PITTSBURGH - Alcoa Corporation (NYSE: NYSE:AA) today reported a notable beat on second-quarter earnings, with adjusted EPS of $0.16 surpassing the $0.06 analyst consensus. Revenue also exceeded expectations, reaching $2.91 billion against the forecasted $2.85 billion. The results reflect a robust market for alumina and aluminum, with prices driving the revenue surge.
AA stock was up 1.8% following the release.
The company's financial performance marked a significant turnaround from the previous quarter's losses, showcasing a sequential revenue increase of 12%. Net income attributable to Alcoa Corporation stood at $20 million, or $0.11 per share, a substantial recovery from the first quarter's loss of $252 million, or -$1.41 per share, and the prior-year quarter's loss of $102 million, or -$0.57 per share.

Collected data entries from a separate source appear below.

(* ===== verification/Parser.v ===== *)
(** * The BudL parser

    [budzero/bud-compiler/src/lexer.rs] and [parser.rs].  The tokens are those
    of [lexer.rs]; the lexer itself is generated from it by a macro of the
    [logos] crate and is not modelled, so a source is a list of tokens here.

    The parser is recursive descent over a vector of tokens, a position and a
    nesting counter that [enter] and [leave] keep: a small state and error
    monad, with [None] for a recursion or a loop that has not ended within its
    fuel.  [ParserTotal] shows that the fuel is enough for every input. *)
From stdpp Require Import base tactics numbers list strings.
From Stdlib Require Import ZArith Lia Ascii.
From S2P Require Import Prelude Compiler.
Import Ast.
Open Scope Z_scope.

(** ** Strings

    The functions of [str] that the front end uses; an identifier is ASCII. *)
Module Str.

Fixpoint strip_prefix (pre s : string) : option string :=
  match pre, s with
  | EmptyString, _ => Some s
  | String a pre, String b s => if decide (a = b) then strip_prefix pre s else None
  | String _ _, EmptyString => None
  end.

(** [str::strip_suffix] with a [char]. *)
Fixpoint strip_suffix (c : ascii) (s : string) : option string :=
  match s with
  | EmptyString => None
  | String a EmptyString => if decide (a = c) then Some EmptyString else None
  | String a s => String a <$> strip_suffix c s
  end.

(** [str::split_once] with a [char]: at the first occurrence. *)
Fixpoint split_once (c : ascii) (s : string) : option (string * string) :=
  match s with
  | EmptyString => None
  | String a s =>
      if decide (a = c) then Some (EmptyString, s)
      else '(l, r) ← split_once c s; Some (String a l, r)
  end.

Definition is_space (a : ascii) : bool :=
  let n := nat_of_ascii a in (n =? 32)%nat || ((9 <=? n) && (n <=? 13))%nat.

Fixpoint trim_start (s : string) : string :=
  match s with String a s' => if is_space a then trim_start s' else s | EmptyString => EmptyString end.

Fixpoint trim_end (s : string) : string :=
  match s with
  | EmptyString => EmptyString
  | String a s' =>
      match trim_end s' with
      | EmptyString => if is_space a then EmptyString else String a EmptyString
      | s' => String a s'
      end
  end.
Lemma good_block n' : (n' ≤ n)%nat → good d n' true (parse_block ps fuel).
Proof. intros Hle. unfold parse_block. good. Qed.

Lemma good_pattern n' : good d n' true parse_pattern.
Proof.
  apply good_peek_bind; [good|]. intros t. destruct t; try (apply good_good_at; good; fail).
  - destruct (decide (s = "_")); [|apply good_good_at; good]. apply good_at_consume. intros ? ->. good.
  - apply good_at_consume. intros ? ->. good.
Qed.

Lemma good_arm n' : (n' ≤ n)%nat → good d n' true (parse_match_arm ps fuel).
Proof.
  intros Hle. unfold parse_match_arm. apply good_bind_strict; [apply good_pattern|]. intros pat n1 ->.
  apply good_bind; [good|]. intros _. apply good_bind; [good|]. intros b.
  apply good_bind; [|intros body; good]. destruct b; [apply good_weaken, good_block; lia|good].
Qed.

Lemma good_arms k : ∀ n', (n' ≤ n)%nat → (n' < k)%nat → good d n' false (parse_arms ps fuel k).
Proof.
  induction k as [|k IH]; intros n' Hle Hk; [lia|]. cbn [parse_arms].
  assert (good d n' false (arm ← parse_match_arm ps fuel; t ← peek;
    match t with
    | Comma => _ ← consume; arms ← parse_arms ps fuel k; mret (arm :: arms)
    | BraceClose => mret [arm]
    | _ => fail ExpectedCommaOrBrace
    end)) as Hother.
  { apply good_bind_strict; [by apply good_arm|]. intros arm n1 ->. apply good_bind; [good|]. intros t.
    destruct t; good. apply good_bind; [apply IH; lia|]. intros arms. good. }
  apply good_peek_bind; [exact Hother|]. intros t. destruct t; try exact (good_good_at _ _ _ _ _ Hother).
  - apply good_good_at. good.
  - apply good_at_consume. intros n1 ->. apply good_bind; [good|]. intros [|]; [good|]. apply IH; lia.
Qed.

Lemma good_condition n' s : (n' ≤ n)%nat → good d n' s (parse_condition pe).
Proof. intros Hle. unfold parse_condition. apply good_weaken. good. Qed.
Lemma reads_peek d ts : reads peek d ts ts (default Error (head ts)).
Proof. intros p <- Hd. exists p. unfold peek. by rewrite peek_rest. Qed.

Lemma reads_consume d t ts : reads consume d (t :: ts) ts t.
Proof.
  intros p Hp Hd. eexists. unfold consume. split; [by rewrite peek_rest, Hp|]. split; [|done]. by rewrite rest_consume, Hp.
Qed.

Lemma reads_expect d t ts : reads (expect t) d (t :: ts) ts ().
Proof. eapply reads_bind; [apply reads_consume|]. rewrite decide_True by done. apply reads_ret. Qed.

Lemma reads_ident d e x ts : reads (ident e) d (Ident x :: ts) ts x.
Proof. eapply reads_bind; [apply reads_consume|]. apply reads_ret. Qed.

Lemma reads_next d t ts : reads (next_is t) d ts ts (bool_decide (default Error (head ts) = t)).
Proof. eapply reads_bind; [apply reads_peek|]. apply reads_ret. Qed.

Lemma reads_optional_yes d t ts : reads (optional t) d (t :: ts) ts true.
Proof.
  eapply reads_bind; [apply reads_next|]. simpl. rewrite bool_decide_true by done.
  eapply reads_bind; [apply reads_consume|]. apply reads_ret.
Qed.

Lemma reads_optional_no d t ts : default Error (head ts) ≠ t → reads (optional t) d ts ts false.
Proof. intros H. eapply reads_bind; [apply reads_next|]. rewrite bool_decide_false by done. apply reads_ret. Qed.

Lemma reads_nested {A} (m : M A) d ts r a : 0 ≤ d < MAX_NESTING_DEPTH → reads m (d + 1) ts r a → reads (nested m) d ts r a.
Proof.
  intros Hd Hm p Hp Hpd. unfold nested, enter. rewrite (proj2 (Z.leb_gt _ _)) by lia.
  destruct (Hm (mkParser (tokens p) (pos p) (depth p + 1)) Hp ltac:(simpl; lia)) as (p'&->&Hr&Hd').
  exists (leave p'). split; [done|]. split; [done|]. simpl. lia.
Qed.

Adjusted EBITDA excluding special items soared to $325 million, a sharp increase from the $132 million reported in the first quarter and $137 million year-over-year (YoY). This improvement was attributed to higher average realized prices for alumina and aluminum, coupled with lower production and raw material costs, partially offset by escalated energy costs.
Alcoa's President and CEO, William F. Oplinger, credited the company's continuous improvement initiatives and favorable market conditions for the strengthened results. "Our focus on operational excellence and strategic initiatives has positioned us to capitalize on the current market dynamics, leading to a solid quarter," Oplinger commented.
Looking ahead, Alcoa provided guidance for the third quarter of 2024, expecting operational tax expenses to range between $60 million and $70 million. The company also anticipates an increase in interest expense by approximately $5 million due to the acquisition of Alumina (OTC:AWCMY) Limited debt.